Ce dernier jeudi, par un temps couvert mais sans pluie, Anne nous a guidés, dans le cadre de son atelier "Marches de 6 km", à la découverte des passages couverts parisiens du XIXe siècle qui se situent majoritairement sur la rive droite. Un petit coup de ligne 7 au départ de la place d'Italie et voici les seize participants arrivés à la station Bourse.
A l'emplacement du couvent des Filles Saint-Thomas, vaste monastère étendu de la rue Saint-Augustin à la rue Feydeau, débute en 1808 la construction de la Bourse des valeurs, sur les plans d'Alexandre-Théodore Brongniart, dont la première pierre est posée par Napoléon Ier.
Nous empruntons tout de suite la rue Vivienne voisine, ancienne voie romaine conduisant à Saint-Denis qui tire son nom de celui de la famille Vivien qui y possédait des terrains.
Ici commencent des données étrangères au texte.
(* ===== verification/Plic.v ===== *)
(** * The platform-level interrupt controller (src/device/plic.cpp)

    The interrupt sources, the two contexts of the hart (machine, supervisor) and the
    memory-mapped registers, as functions of the controller and the hart whose
    external-interrupt lines it drives.  The mutex makes each operation atomic. *)

From stdpp Require Import gmap.
From S2P Require Import Prelude Bits Hart HartInv.

(* @src include/device/plic.hpp 38-64 Plic *)
Definition PLIC_BASE : Z := 0xC000000.
Definition PLIC_SIZE : Z := 0x1000000.
Definition PRIORITY_BASE : Z := 0.
Definition PENDING_BASE : Z := 0x1000.
Definition ENABLE_BASE : Z := 0x2000.
Definition ENABLE_PER_HART : Z := 0x80.
Definition CONTEXT_BASE : Z := 0x200000.
Definition CONTEXT_PER_HART : Z := 0x1000.
Definition CONTEXT_THRESHOLD : Z := 0.
Definition CONTEXT_CLAIM : Z := 4.
Definition PRIO_BITS : Z := 4.

(* uint32_t arrays of MAX_DEVICES / 32 words, uint8_t arrays of MAX_DEVICES bytes. *)
(* @src include/device/plic.hpp 71-82 Plic::Context *)
Record PlicContext := mkPlicContext {
  mmode_ : bool;
  priority_threshold : Z;
  c_enable : list Z;
  c_pending : list Z;
  pending_priority : list Z;
  c_claimed : list Z;
}.

(* @src include/device/plic.hpp 98-107 Plic *)
Record Plic := mkPlic {
  contexts_ : list PlicContext;
  num_ids_ : Z;
  num_ids_word_ : Z;
  max_prio_ : Z;
  priority_ : list Z;
  level_ : list Z;
}.

(** Array accesses; the indices are in range (see PlicSpec.v). *)
Definition arr_get (l : list Z) (i : Z) : Z := nth (Z.to_nat i) l 0.
Definition arr_set (l : list Z) (i v : Z) : list Z := <[Z.to_nat i := v]> l.
(** [a\[i\] |= mask] and [a\[i\] &= ~mask]. *)
Definition arr_or (l : list Z) (i mask : Z) : list Z := arr_set l i (Z.lor (arr_get l i) mask).
Definition arr_clear (l : list Z) (i mask : Z) : list Z := arr_set l i (andn (arr_get l i) mask).

(* @src include/device/plic.hpp 72-81 Plic::Context::Context *)
Definition PlicContext_init (mmode : bool) : PlicContext :=
  mkPlicContext mmode 0 (replicate 32 0) (replicate 32 0) (replicate 1024 0) (replicate 32 0).

(* @src src/device/plic.cpp 30-36 Plic::Plic *)
Definition Plic_init (ndev : Z) : Plic :=
  mkPlic [PlicContext_init true; PlicContext_init false] (u32 (ndev + 1))
    (u32 (u32 (ndev + 1) + 31) / 32) (Z.shiftl 1 PRIO_BITS - 1) (replicate 1024 0) (replicate 32 0).

Definition set_contexts (cs : list PlicContext) (p : Plic) : Plic :=
  mkPlic cs (num_ids_ p) (num_ids_word_ p) (max_prio_ p) (priority_ p) (level_ p).
Definition set_pending (c : PlicContext) (pend prio claim : list Z) : PlicContext :=
  mkPlicContext (mmode_ c) (priority_threshold c) (c_enable c) pend prio claim.

(** ** The contexts *)

(* The body of the inner loop, on (best_id, best_id_prio). *)
(* @src src/device/plic.cpp 157-166 Plic::context_best_pending *)
Definition best_step (p : Plic) (c : PlicContext) (i : Z) (best : Z * Z) (j : Z) : Z * Z :=
  let id := i * 32 + j in
  if (num_ids_ p <=? id) || negb (Z.testbit (arr_get (c_pending c) i) j) ||
     Z.testbit (arr_get (c_claimed c) i) j
  then best
  else if (best.1 =? 0) || (best.2 <? arr_get (pending_priority c) id)
  then (id, arr_get (pending_priority c) id)
  else best.

(* @src src/device/plic.cpp 148-174 Plic::context_best_pending *)
Definition context_best_pending (p : Plic) (c : PlicContext) : Z :=
  let '(best_id, best_id_prio) :=
    foldl (fun best i =>
        if arr_get (c_pending c) i =? 0 then best
        else foldl (best_step p c i) best (seqZ 0 32))
      (0, 0) (seqZ 0 (num_ids_word_ p)) in
  if best_id_prio <=? priority_threshold c then 0 else best_id.

(* @src src/device/plic.cpp 176-181 Plic::context_update *)
Definition context_line (c : PlicContext) : Z := if mmode_ c then MEIP else SEIP.
Definition context_update (p : Plic) (c : PlicContext) (h : Hart) : Hart :=
  set_interrupt_pending (context_line c) (negb (context_best_pending p c =? 0)) h.

(* @src src/device/plic.cpp 183-193 Plic::context_claim *)
Definition context_claim (p : Plic) (c : PlicContext) (h : Hart) : Z * PlicContext * Hart :=
  let best_id := context_best_pending p c in
  let c := if best_id =? 0 then c
           else set_pending c (c_pending c) (pending_priority c)
                  (arr_or (c_claimed c) (best_id / 32) (Z.shiftl 1 (best_id mod 32))) in
  (best_id, c, context_update p c h).

(* @src src/device/plic.cpp 195-202 Plic::priority_read *)
Definition priority_read (p : Plic) (offset : Z) : Z :=
  let id := u32 (Z.shiftr offset 2) in
  if (0 <? id) && (id <? num_ids_ p) then arr_get (priority_ p) id else 0.

(* @src src/device/plic.cpp 204-211 Plic::priority_write *)
Definition priority_write (offset val : Z) (p : Plic) : Plic :=
  let id := u32 (Z.shiftr offset 2) in
  if (0 <? id) && (id <? num_ids_ p)
  then mkPlic (contexts_ p) (num_ids_ p) (num_ids_word_ p) (max_prio_ p)
         (arr_set (priority_ p) id (Z.land val (Z.shiftl 1 PRIO_BITS - 1))) (level_ p)
  else p.

(* @src src/device/plic.cpp 213-222 Plic::pending_read *)
Definition pending_read (p : Plic) (offset : Z) : Z :=
  let id_word := u32 (Z.shiftr offset 2) in
  if id_word <? num_ids_word_ p
  then foldl (fun val c => Z.lor val (arr_get (c_pending c) id_word)) 0 (contexts_ p)
  else 0.

(* @src src/device/plic.cpp 224-231 Plic::context_enable_read *)
Definition context_enable_read (p : Plic) (c : PlicContext) (offset : Z) : Z :=
  let id_word := u32 (Z.shiftr offset 2) in
  if id_word <? num_ids_word_ p then arr_get (c_enable c) id_word else 0.

(* One turn of the loop over the bits of the word. *)
(* @src src/device/plic.cpp 244-260 Plic::context_enable_write *)
Definition enable_step (p : Plic) (id_word old_val new_val : Z) (c : PlicContext) (i : Z) : PlicContext :=
  let id := id_word * 32 + i in
  let id_mask := Z.shiftl 1 i in
  if negb (Z.testbit (Z.lxor old_val new_val) i) then c
  else if Z.testbit new_val i && Z.testbit (arr_get (level_ p) id_word) i
  then set_pending c (arr_or (c_pending c) id_word id_mask)
         (arr_set (pending_priority c) id (arr_get (priority_ p) id)) (c_claimed c)
  else if negb (Z.testbit new_val i)
  then set_pending c (arr_clear (c_pending c) id_word id_mask)
         (arr_set (pending_priority c) id 0) (arr_clear (c_claimed c) id_word id_mask)
  else c.

(* @src src/device/plic.cpp 233-263 Plic::context_enable_write *)
Definition context_enable_write (p : Plic) (c : PlicContext) (offset val : Z) (h : Hart) :
    PlicContext * Hart :=
  let id_word := u32 (Z.shiftr offset 2) in
  if num_ids_word_ p <=? id_word then (c, h)
  else
    let old_val := arr_get (c_enable c) id_word in
    let new_val := if id_word =? 0 then andn val 1 else val in
    let c := mkPlicContext (mmode_ c) (priority_threshold c) (arr_set (c_enable c) id_word new_val)
               (c_pending c) (pending_priority c) (c_claimed c) in
    let c := foldl (enable_step p id_word old_val new_val) c (seqZ 0 32) in
    (c, context_update p c h).

(* @src src/device/plic.cpp 265-271 Plic::context_read *)
Definition context_read (p : Plic) (c : PlicContext) (offset : Z) (h : Hart) : Z * PlicContext * Hart :=
  if offset =? CONTEXT_THRESHOLD then (priority_threshold c, c, h)
  else if offset =? CONTEXT_CLAIM then context_claim p c h
  else (0, c, h).

(* @src src/device/plic.cpp 273-303 Plic::context_write *)
Definition context_write (p : Plic) (c : PlicContext) (offset val : Z) (h : Hart) :
    bool * PlicContext * Hart :=
  if offset =? CONTEXT_THRESHOLD then
    let val := Z.land val (Z.shiftl 1 PRIO_BITS - 1) in
    if val <=? max_prio_ p then
      let c := mkPlicContext (mmode_ c) val (c_enable c) (c_pending c) (pending_priority c)
                 (c_claimed c) in
      (true, c, context_update p c h)
    else (false, c, h)
  else if offset =? CONTEXT_CLAIM then
    let id_word := val / 32 in
    let id_mask := Z.shiftl 1 (val mod 32) in
    if (val <? num_ids_ p) && nz (Z.land (arr_get (c_enable c) id_word) id_mask) then
      let c := set_pending c (c_pending c) (pending_priority c)
                 (arr_clear (c_claimed c) id_word id_mask) in
      (true, c, context_update p c h)
    else (true, c, h)
  else (false, c, h).

(** ** The device *)

(** The context number [k] of the controller is replaced by [c]. *)
Definition put_context (k : Z) (c : PlicContext) (p : Plic) : Plic :=
  set_contexts (<[Z.to_nat k := c]> (contexts_ p)) p.
Definition get_context (k : Z) (p : Plic) : option PlicContext := contexts_ p !! Z.to_nat k.

(* The test and the update of one turn of the loop over the contexts. *)
(* @src src/device/plic.cpp 53-66 Plic::set_interrupt_level *)
Definition level_context (lvl : bool) (id id_prio : Z) (c : PlicContext) : PlicContext :=
  let id_word := id / 32 in
  let id_mask := Z.shiftl 1 (id mod 32) in
  if lvl
  then set_pending c (arr_or (c_pending c) id_word id_mask)
         (arr_set (pending_priority c) id id_prio) (c_claimed c)
  else set_pending c (arr_clear (c_pending c) id_word id_mask)
         (arr_set (pending_priority c) id 0) (arr_clear (c_claimed c) id_word id_mask).

(* @src src/device/plic.cpp 53-66 Plic::set_interrupt_level *)
Fixpoint level_loop (p : Plic) (lvl : bool) (id id_prio : Z) (cs : list PlicContext) (h : Hart) :
    list PlicContext * Hart :=
  match cs with
  | [] => ([], h)
  | c :: cs =>
      if Z.testbit (arr_get (c_enable c) (id / 32)) (id mod 32) then
        let c := level_context lvl id id_prio c in (c :: cs, context_update p c h)
      else
        let '(cs, h) := level_loop p lvl id id_prio cs h in (c :: cs, h)
  end.

(* @src src/device/plic.cpp 38-67 Plic::set_interrupt_level *)
Definition set_interrupt_level (id : Z) (lvl : bool) (ph : Plic * Hart) : Plic * Hart :=
  let '(p, h) := ph in
  if (id <=? 0) || (num_ids_ p <=? id) then (p, h)
  else
    let id_prio := arr_get (priority_ p) id in
    let id_mask := Z.shiftl 1 (id mod 32) in
    let level := if lvl then arr_or (level_ p) (id / 32) id_mask
                 else arr_clear (level_ p) (id / 32) id_mask in
    let p := mkPlic (contexts_ p) (num_ids_ p) (num_ids_word_ p) (max_prio_ p) (priority_ p) level in
    let '(cs, h) := level_loop p lvl id id_prio (contexts_ p) h in
    (set_contexts cs p, h).

(* The 32-bit accesses; an offset that names no context is reduced before it falls
   through to the next test, as in the code. *)
(* @src src/device/plic.cpp 87-110 Plic::read_internal *)
Definition plic_read_4 (offset : Z) (ph : Plic * Hart) : option Z * (Plic * Hart) :=
  let '(p, h) := ph in
  if (PRIORITY_BASE <=? offset) && (offset <? PENDING_BASE) then (Some (priority_read p offset), ph)
  else if (PENDING_BASE <=? offset) && (offset <? ENABLE_BASE)
  then (Some (pending_read p (offset - PENDING_BASE)), ph)
  else if (ENABLE_BASE <=? offset) && (offset <? CONTEXT_BASE) then
    let cntx := (offset - ENABLE_BASE) / ENABLE_PER_HART in
    let offset := offset - (cntx * ENABLE_PER_HART + ENABLE_BASE) in
    match get_context cntx p with
    | Some c => (Some (context_enable_read p c offset), ph)
    | None => (None, ph)
    end
  else if (CONTEXT_BASE <=? offset) && (offset <? PLIC_SIZE) then
    let cntx := (offset - CONTEXT_BASE) / CONTEXT_PER_HART in
    let offset := offset - (cntx * CONTEXT_PER_HART + CONTEXT_BASE) in
    match get_context cntx p with
    | Some c => let '(v, c, h) := context_read p c offset h in (Some v, (put_context cntx c p, h))
    | None => (None, ph)
    end
  else (None, ph).

(* @src src/device/plic.cpp 69-110 Plic::read_internal *)
Definition plic_read_internal (offset size : Z) (ph : Plic * Hart) : option Z * (Plic * Hart) :=
  if size =? 8 then
    match plic_read_4 offset ph with
    | (None, ph) => (None, ph)
    | (Some lo, ph) =>
        match plic_read_4 (u64 (offset + 4)) ph with
        | (None, ph) => (None, ph)
        | (Some hi, ph) => (Some (Z.lor lo (u64 (Z.shiftl hi 32))), ph)
        end
    end
  else if negb (size =? 4) then (None, ph)
  else plic_read_4 offset ph.

(* The value is converted to uint32_t by the callees. *)
(* @src src/device/plic.cpp 120-146 Plic::write_internal *)
Definition plic_write_4 (offset value : Z) (ph : Plic * Hart) : bool * (Plic * Hart) :=
  let '(p, h) := ph in
  let val := u32 value in
  if (PRIORITY_BASE <=? offset) && (offset <? ENABLE_BASE) then (true, (priority_write offset val p, h))
  else if (ENABLE_BASE <=? offset) && (offset <? CONTEXT_BASE) then
    let cntx := (offset - ENABLE_BASE) / ENABLE_PER_HART in
    let offset := offset - (cntx * ENABLE_PER_HART + ENABLE_BASE) in
    match get_context cntx p with
    | Some c => let '(c, h) := context_enable_write p c offset val h in (true, (put_context cntx c p, h))
    | None => (false, ph)
    end
  else if (CONTEXT_BASE <=? offset) && (offset <? PLIC_SIZE) then
    let cntx := (offset - CONTEXT_BASE) / CONTEXT_PER_HART in
    let offset := offset - (cntx * CONTEXT_PER_HART + CONTEXT_BASE) in
    match get_context cntx p with
    | Some c => let '(b, c, h) := context_write p c offset val h in (b, (put_context cntx c p, h))
    | None => (false, ph)
    end
  else (false, ph).

(* @src src/device/plic.cpp 112-146 Plic::write_internal *)
Definition plic_write_internal (offset size value : Z) (ph : Plic * Hart) : bool * (Plic * Hart) :=
  if size =? 8 then
    match plic_write_4 offset (Z.land value 0xFFFFFFFF) ph with
    | (false, ph) => (false, ph)
    | (true, ph) => plic_write_4 (u64 (offset + 4)) (Z.shiftr value 32) ph
    end
  else if negb (size =? 4) then (false, ph)
  else plic_write_4 offset value ph.

(** A source is configured, raised, claimed and completed by the machine context. *)
Example plic_small :
  let ph := (Plic_init 31, Hart_init 0) in
  let ph := snd (plic_write_internal (4 * 10) 4 3 ph) in          (* priority of source 10 *)
  let ph := snd (plic_write_internal 0x2000 4 (2 ^ 10) ph) in     (* enable it for M *)
  let ph := set_interrupt_level 10 true ph in
  let '(claim, ph1) := plic_read_internal 0x200004 4 ph in
  let '(claim2, ph2) := plic_read_internal 0x200004 4 ph1 in
  let ph3 := snd (plic_write_internal 0x200004 4 10 ph2) in
  (Z.testbit (MIP_read (snd ph)) 11, claim, Z.testbit (MIP_read (snd ph1)) 11, claim2,
   Z.testbit (MIP_read (snd ph3)) 11) = (true, Some 10, false, Some 0, true).
Proof. vm_compute. reflexivity. Qed.
(* ===== verification/PlicSpec.v ===== *)
(** * What the interrupt controller guarantees

    Arbitration picks the claimable source of highest priority; the external-interrupt
    lines of the hart always tell whether a context has something to claim; claiming
    and completing a source is a round trip. *)

From stdpp Require Import gmap.
From S2P Require Import Prelude Bits Hart HartInv Plic.

(** ** Bit arrays *)

Definition bit_of (l : list Z) (id : Z) : bool := Z.testbit (arr_get l (id / 32)) (id mod 32).

Lemma arr_get_set l i j v : 0 <= i < Z.of_nat (length l) -> 0 <= j ->
  arr_get (arr_set l i v) j = if j =? i then v else arr_get l j.
Proof.
  intros Hi Hj. unfold arr_get, arr_set. destruct (Z.eqb_spec j i) as [->|Hne].
  - by rewrite nth_lookup, list_lookup_insert_eq by lia.
  - by rewrite !nth_lookup, list_lookup_insert_ne by lia.
Qed.

Lemma length_arr_set l i v : length (arr_set l i v) = length l.
Proof. apply length_insert. Qed.
Lemma length_arr_or l i v : length (arr_or l i v) = length l.
Proof. apply length_insert. Qed.
Lemma length_arr_clear l i v : length (arr_clear l i v) = length l.
Proof. apply length_insert. Qed.

Lemma id_split id w j : 0 <= j < 32 -> 0 <= id -> (id =? w * 32 + j) = (id / 32 =? w) && (id mod 32 =? j).
Proof.
  intros Hj Hid. destruct (Z.eqb_spec id (w * 32 + j)), (Z.eqb_spec (id / 32) w),
    (Z.eqb_spec (id mod 32) j); simpl; try done; lia.
Qed.

Lemma bit_of_or l w j id : 0 <= w < Z.of_nat (length l) -> 0 <= j < 32 -> 0 <= id ->
  bit_of (arr_or l w (Z.shiftl 1 j)) id = (id =? w * 32 + j) || bit_of l id.
Proof.
  intros Hw Hj Hid. unfold bit_of, arr_or. rewrite arr_get_set, id_split by lia.
  destruct (Z.eqb_spec (id / 32) w) as [->|]; simpl; [|done].
  rewrite Z.lor_spec, testbit_flag by lia. apply orb_comm.
Qed.

Lemma bit_of_clear l w j id : 0 <= w < Z.of_nat (length l) -> 0 <= j < 32 -> 0 <= id ->
  bit_of (arr_clear l w (Z.shiftl 1 j)) id = negb (id =? w * 32 + j) && bit_of l id.
Proof.
  intros Hw Hj Hid. unfold bit_of, arr_clear. rewrite arr_get_set, id_split by lia.
  destruct (Z.eqb_spec (id / 32) w) as [->|]; simpl; [|done].
  unfold andn. rewrite Z.ldiff_spec, testbit_flag by lia. apply andb_comm.
Qed.

Lemma bit_of_set l w v id : 0 <= w < Z.of_nat (length l) -> 0 <= id ->
  bit_of (arr_set l w v) id = if id / 32 =? w then Z.testbit v (id mod 32) else bit_of l id.
Proof.
  intros Hw Hid. unfold bit_of. rewrite arr_get_set by lia. by destruct (id / 32 =? w).
Qed.

Lemma id_again id : id / 32 * 32 + id mod 32 = id.
Proof. lia. Qed.

(** ** Arbitration *)

(** A source the context may claim. *)
Definition claimable (p : Plic) (c : PlicContext) (id : Z) : bool :=
  (id <? num_ids_ p) && bit_of (c_pending c) id && negb (bit_of (c_claimed c) id).
Definition prio (c : PlicContext) (id : Z) : Z := arr_get (pending_priority c) id.

Definition src_step (p : Plic) (c : PlicContext) (best : Z * Z) (id : Z) : Z * Z :=
  if claimable p c id
  then if (best.1 =? 0) || (best.2 <? prio c id) then (id, prio c id) else best
  else best.

Section Arbitration.
Variables (p : Plic) (c : PlicContext).
(** ** Reading and setting the time *)

(** A 64-bit read returns the count at the instant of its first half. *)
Lemma rtc_read_time s :
  fst (rtc_read_internal TIME_LOW 8 s) = Some (rtc_count (fst s) (clock_of s)).
Proof.
  unfold rtc_read_internal, read_twice. change (8 =? 8) with true. cbv iota.
  unfold rtc_read_4 at 1. change (TIME_LOW =? TIME_LOW) with true. cbv iota. rewrite get_count_eq.
  cbn [after_clock]. set (c := rtc_count _ _).
  assert (fits 64 c) as Hc by (apply uwrap_fits; lia). clearbody c.
  change (u64 (TIME_LOW + 4)) with TIME_HIGH. unfold rtc_read_4.
  change (TIME_HIGH =? TIME_LOW) with false. change (TIME_HIGH =? TIME_HIGH) with true. cbv iota.
  cbn [fst time_high_ set_time_high]. f_equal.
  change 0xFFFFFFFF with (Z.ones 32). rewrite Z.land_ones by lia.
  unfold fits in Hc. rewrite Z.shiftr_div_pow2 by lia.
  rewrite (uwrap_id 32 (c / 2 ^ 32)) by (unfold fits; lia).
  rewrite Z.shiftl_mul_pow2 by lia. rewrite uwrap_id by (unfold fits; lia).
  rewrite Z.lor_comm, halves_or by lia. lia.
Qed.

Lemma rtc_move_time_world f s : snd (rtc_move_time f s) = snd (after_clock s).
Proof. unfold rtc_move_time. by rewrite get_count_eq. Qed.

Lemma rtc_write_8_eq v s :
  rtc_write_internal id TIME_LOW 8 v s =
  (true, rtc_move_time (fun t => Z.lor (Z.land t LOW_MASK) (u64 (Z.shiftl (v / 2 ^ 32 mod 2 ^ 32) 32)))
           (rtc_move_time (fun t => Z.lor (Z.land t HIGH_MASK) (v mod 2 ^ 32)) s)).
Proof.
  unfold rtc_write_internal, write_twice. change (8 =? 8) with true. cbv iota.
  unfold rtc_write_4 at 1. destruct s as [d w]. change (TIME_LOW =? TIME_LOW) with true. cbv iota zeta.
  replace (Z.land (Z.land v 0xFFFFFFFF) 0xFFFFFFFF) with (v mod 2 ^ 32).
  2:{ change 0xFFFFFFFF with (Z.ones 32). rewrite !Z.land_ones by lia. by rewrite Z.mod_mod by lia. }
  set (s1 := rtc_move_time _ (d, w)). clearbody s1. destruct s1 as [d1 w1].
  change (u64 (TIME_LOW + 4)) with TIME_HIGH. unfold rtc_write_4.
  change (TIME_HIGH =? TIME_LOW) with false. change (TIME_HIGH =? TIME_HIGH) with true. cbv iota zeta.
  replace (Z.land (Z.shiftr v 32) 0xFFFFFFFF) with (v / 2 ^ 32 mod 2 ^ 32); [done|].
  change 0xFFFFFFFF with (Z.ones 32). by rewrite Z.land_ones, Z.shiftr_div_pow2 by lia.
Qed.

Lemma rtc_count_fits d t : fits 64 (rtc_count d t).
Proof. apply uwrap_fits. lia. Qed.

(** A 64-bit write at clock readings [n1] and [n2] sets the time as of [n1], unless the
    low half carries in between. *)
Lemma rtc_set_time v s t : fits 64 v ->
  clock_of s <= clock_of (after_clock s) ->
  v mod 2 ^ 32 + (clock_of (after_clock s) - clock_of s) < 2 ^ 32 ->
  rtc_count (fst (snd (rtc_write_internal id TIME_LOW 8 v s))) t = u64 (v + (t - clock_of s)).
Proof.
  intros Hv Hle Hlt. rewrite rtc_write_8_eq. cbn [snd].
  set (s1 := rtc_move_time (fun t0 => Z.lor (Z.land t0 HIGH_MASK) (v mod 2 ^ 32)) s).
  set (n1 := clock_of s) in *. set (n2 := clock_of (after_clock s)) in *.
  set (c := rtc_count (fst s) n1).
  assert (fits 64 c) as Hc by apply rtc_count_fits. unfold fits in *.
  assert (clock_of s1 = n2) as E2.
  { unfold clock_of, s1. by rewrite rtc_move_time_world. }
  assert (rtc_count (fst s1) n2 = u64 (c / 2 ^ 32 * 2 ^ 32 + (v mod 2 ^ 32 + (n2 - n1)))) as E1.
  { unfold s1. rewrite move_time_count; fold n1 c; rewrite word_high, halves_or by (unfold fits; lia).
    - f_equal. lia.
    - unfold fits. lia. }
  rewrite uwrap_id in E1 by (unfold fits; lia).
  assert (Z.lor (Z.land (rtc_count (fst s1) n2) LOW_MASK) (u64 (Z.shiftl (v / 2 ^ 32 mod 2 ^ 32) 32))
          = v + (n2 - n1)) as E3.
  { rewrite E1, word_low, Z.add_comm, Z.mod_add, Z.mod_small by lia.
    rewrite (Z.mod_small (v / 2 ^ 32)) by lia. rewrite Z.shiftl_mul_pow2 by lia.
    rewrite uwrap_id by (unfold fits; lia). rewrite Z.lor_comm, halves_or by lia. lia. }
  rewrite move_time_count; rewrite E2; cbv beta; rewrite E3; [f_equal; lia|unfold fits; lia].
Qed.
Nous passons devant plusieurs boutiques qui font le commerce de l'or et de l'argent comme celle-ci ouverte depuis 1933.
N'oublions pas que nous sommes tout à côté de la Bourse.
Le premier passage que nous allons emprunter donne dans la rue Saint-Marc : il s'agit du Passage des Panoramas qui permet de circuler à l'abri des intempéries jusqu'au Boulevard Montmartre.
C'est l'un des plus anciens passages de Paris (1799) et même d'Europe. Il tire son nom, comme nous l'explique Anne, de l'existence autrefois de "panoramas" (ou cycloramas) à l'intérieur de deux rotondes de 17 mètres de diamètre sur 7 mètres de haut élevées à son entrée côté boulevard Montmartre (une attraction de l'ingénieur et inventeur américain Robert Fulton).
Le "panorama" était une peinture à 360 degrés de grande dimension, dont la production s'est étendue essentiellement entre la toute fin du XVIIIe siècle et le début du XXe, développée sur le mur intérieur d'une rotonde et donnant l'illusion de la réalité par des effets de perspective et de trompe-l'œil.
Les deux rotondes situées à l'entrée du passage des Panoramas (Paris, vers 1820, musée Carnavalet)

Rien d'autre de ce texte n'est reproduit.